Capital markets enter period of consolidation

16 December 2008

While the next 12 months will be difficult for the region’s listed firms, the strongest will emerge fitter.

The beginning of 2008 was a great time to be an investor in the Middle East’s equity markets. In the UAE, the most popular country with foreign investment funds, the Dubai Financial Market (DFM) had grown by 44 per cent over the previous year and the Abu Dhabi Securities Exchange (ADX), the best performing index in the GCC, had gained 67 per cent.

Fast forward to October 2008, however, and the line graph representing both stock markets has inverted. By mid-November, the ADX was down 37 per cent, at 2,881 points, and the DFM had tumbled by 65 per cent to 2.053 points, compared with December last year.

The performance of the Egyptian Exchange, which was among the world’s fastest-growing stock markets in 2005 and again in 2007, tells a similar story. By 26 November, the Case 30 Index of Egypt’s largest companies had lost 67 per cent of its value from its 5 May peak.

Every exchange in the region has lost value over the past year. The last major market to fall into negative territory was the Moroccan All Share Index on 15 September, the day that US investment bank Lehman Brothers collapsed. On 25 November, the index was down 14 per cent over the year to date.

Foreign investors are the most popular scapegoat for the erosion of shareholder wealth. According to both local media and many retail investors, unscrupulous foreign investors piled their cash into Middle East-listed companies in 2007 and the first half of 2008 because they hoped to get rich by backing companies operating in markets that were propelled by oil wealth. Those same foreign investors came unstuck in the second half of 2008 because many had bought mortgage debt owned by Americans with no jobs.

The foreigners who had bought Middle East equities in the first half of the year became panic sellers when the mountain of bad mortgage debt caused Lehman Brothers to file for bankruptcy protection.

But this explanation is flawed. Although the statistics showing foreign ownership of regional bourses are incomplete, they reveal that foreigners have only ever owned small stakes in the region’s major stock markets.

According to the ADX statistics, foreigners held just 9 per cent of its equities at the end of 2007.

Yet even after panic selling in September and October, foreigners still hold 5.6 per cent of shares.

The DFM and the Doha Securities Market - the only other Gulf exchange that publishes its level of foreign holdings - have been less willing to check their records, but there is little reason to believe that the ADX is atypical.

Surprisingly, some local investors sound vindicated when they talk about the effect of the crash on local markets.

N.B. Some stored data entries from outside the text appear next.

(* ===== verification/KeyStore.v ===== *)
(** [keystore.go]: the trust store that holds one map of JWKs for each issuer and
    remembers what was revoked.

    Every method runs under the store's mutex, so a method is one step.  The maps
    of the Go object are finite maps; [revoked == nil] is the empty map. *)

From S2P Require Import Prelude Errors Base64 Json JsonFacts JsonCodec Types Crypto Jwk Jws Helpers Keys.

Record TrustKeyStoreImpl := {
  keys : gmap string (gmap string ref);
  revoked : gmap string (gset string);
}.

Definition TrustKeyStoreImpl_zero : TrustKeyStoreImpl := {| keys := ∅; revoked := ∅ |}.

Section keystore.
Context `{X509, Digests, Rsa, Ecdsa, Signers}.

Definition TrustKeyStoreImpl_Add (h : heap) (store : TrustKeyStoreImpl) (issuer : string) (jwk : ref) : result TrustKeyStoreImpl :=
  j ← deref h jwk;
  if str_empty (Jwk_Kid j) then gose_err Gose.ErrInvalidKey
  else
    let ks := match keys store !! issuer with None => <[issuer := ∅]> (keys store) | Some _ => keys store end in
    match ks !! issuer with
    | None => Panic
    | Some keySet =>
      match keySet !! Jwk_Kid j with
      | Some _ => Ok {| keys := ks; revoked := revoked store |}
      | None => Ok {| keys := <[issuer := <[Jwk_Kid j := jwk]> keySet]> ks; revoked := revoked store |}
      end
    end.

Definition TrustKeyStoreImpl_Remove (store : TrustKeyStoreImpl) (issuer kid : string) : bool * TrustKeyStoreImpl :=
  match keys store !! issuer with
  | None => (false, store)
  | Some keySet =>
    let rs := match revoked store !! issuer with None => ∅ | Some rs => rs end in
    (true, {| keys := <[issuer := delete kid keySet]> (keys store);
              revoked := <[issuer := {[kid]} ∪ rs]> (revoked store) |})
  end.

Definition TrustKeyStoreImpl_Get (h : heap) (store : TrustKeyStoreImpl) (issuer kid : string) : result VerificationKey * heap :=
  if match revoked store !! issuer with Some rs => bool_decide (kid ∈ rs) | None => false end
  then (gose_err Gose.ErrUnknownKey, h)
  else
    match keys store !! issuer with
    | Some keySet =>
      match keySet !! kid with
      | Some jwk => NewVerificationKey h jwk
      | None => (gose_err Gose.ErrUnknownKey, h)
      end
    | None => (gose_err Gose.ErrUnknownKey, h)
    end.

(** The loop over [rootData], in some order of the Go map. *)
Fixpoint add_all (h : heap) (tmp : TrustKeyStoreImpl) (rootData : list (string * ref)) : result TrustKeyStoreImpl :=
  match rootData with
  | [] => Ok tmp
  | (issuer, jwk) :: rootData => tmp ← TrustKeyStoreImpl_Add h tmp issuer jwk; add_all h tmp rootData
  end.

Definition NewTrustKeyStore (h : heap) (rootData : list (string * ref)) : result TrustKeyStoreImpl :=
  add_all h TrustKeyStoreImpl_zero rootData.

(** The loop over the entries of the file. *)
Fixpoint load_entries (h : heap) (tmp : TrustKeyStoreImpl) (entries : list (string * json)) : result TrustKeyStoreImpl * heap :=
  match entries with
  | [] => (Ok tmp, h)
  | (issuer, entry) :: entries =>
    match UnmarshalJwk (json_print entry) with
    | Ok jwk =>
      let '(l, h) := alloc jwk h in
      match TrustKeyStoreImpl_Add h tmp issuer l with
      | Ok tmp => load_entries h tmp entries
      | Err e => (Err e, h)
      | Panic => (Panic, h)
      end
    | Err e => (Err e, h)
    | Panic => (Panic, h)
    end
  end.

(** The file system gives the contents of a name; [os.Stat] reports their size.
    [range] is the order in which the map is walked. *)
Definition NewTrustKeyStoreFromFile (fs : string → option bytes) (range : gmap string json → list (string * json)) (h : heap) (root : string) : result TrustKeyStoreImpl * heap :=
  match fs root with
  | None => (std_err NetFailure, h)
  | Some rootData =>
    if (MaxKeyFileSize <? len rootData)%N then (gose_err Gose.ErrInputTooLarge, h)
    else
      match json_Unmarshal dec_raw_map rootData ∅ with
      | Ok entries => load_entries h TrustKeyStoreImpl_zero (range entries)
      | Err e => (Err e, h)
      | Panic => (Panic, h)
      end
  end.
End keystore.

“This crash is probably the best thing that has ever happened to this market,” says Oliver Schutzmann, head of investor relations at Shuaa Capital, a Dubai-listed bank.

He is not alone. Ali al-Shihabi, founder and chief executive officer of Rasmala, a UAE-based broker and asset manager, and former executive chairman of Saudi Hollandi Bank, welcomes the opportunity to get rid of the excesses of the oil boom.

“I look at the recent downturn as a much-needed time out,” he says. “We have had a bull market and there was a feeling here that all you needed to do to start a company was get the capital, a public relations agency and a brand. Those people never understood what was needed to run a business.”

The oil boom has obscured two major problems that have blighted the Gulf’s capital markets to varying degrees. The first is the real estate sector, and the second is the standard of investor relations.

The whole Gulf, not just Dubai, has suffered from an overheated real estate sector, with real estate developers enduring some of the largest falls of any regional stocks. But the investor relations problem is arguably more important.

Financial results in both Kuwait and Saudi Arabia only have to be published in Arabic, which deters non-Arab investors from working more closely with those companies. Listed companies in the UAE have to inform their regulator, the Emirates Securities & Commodities Authority, when an investor acquires more than 5 per cent of their shares, but the regulator does not publish that information.

The investor relations problem runs so deep that listed companies will not consider merging with one another even if a merger is in the best interests of shareholders. The one successful UAE merger in recent years - of National Bank of Dubai and Emirates Bank - was only achieved when ruler of Dubai Sheikh Mohammad bin Rashid al-Maktoum, the majority shareholder in both companies, forced them to merge.

Many listed companies face a tougher operating environment over the next 12 months. If they use the slowdown to consolidate rather than continue business as usual, regional markets could finish 2009 in their best position for years.

“The region needs six to 12 months to consolidate; for stronger firms to cement their position and for weaker firms to go out of business,” says Al-Shihabi.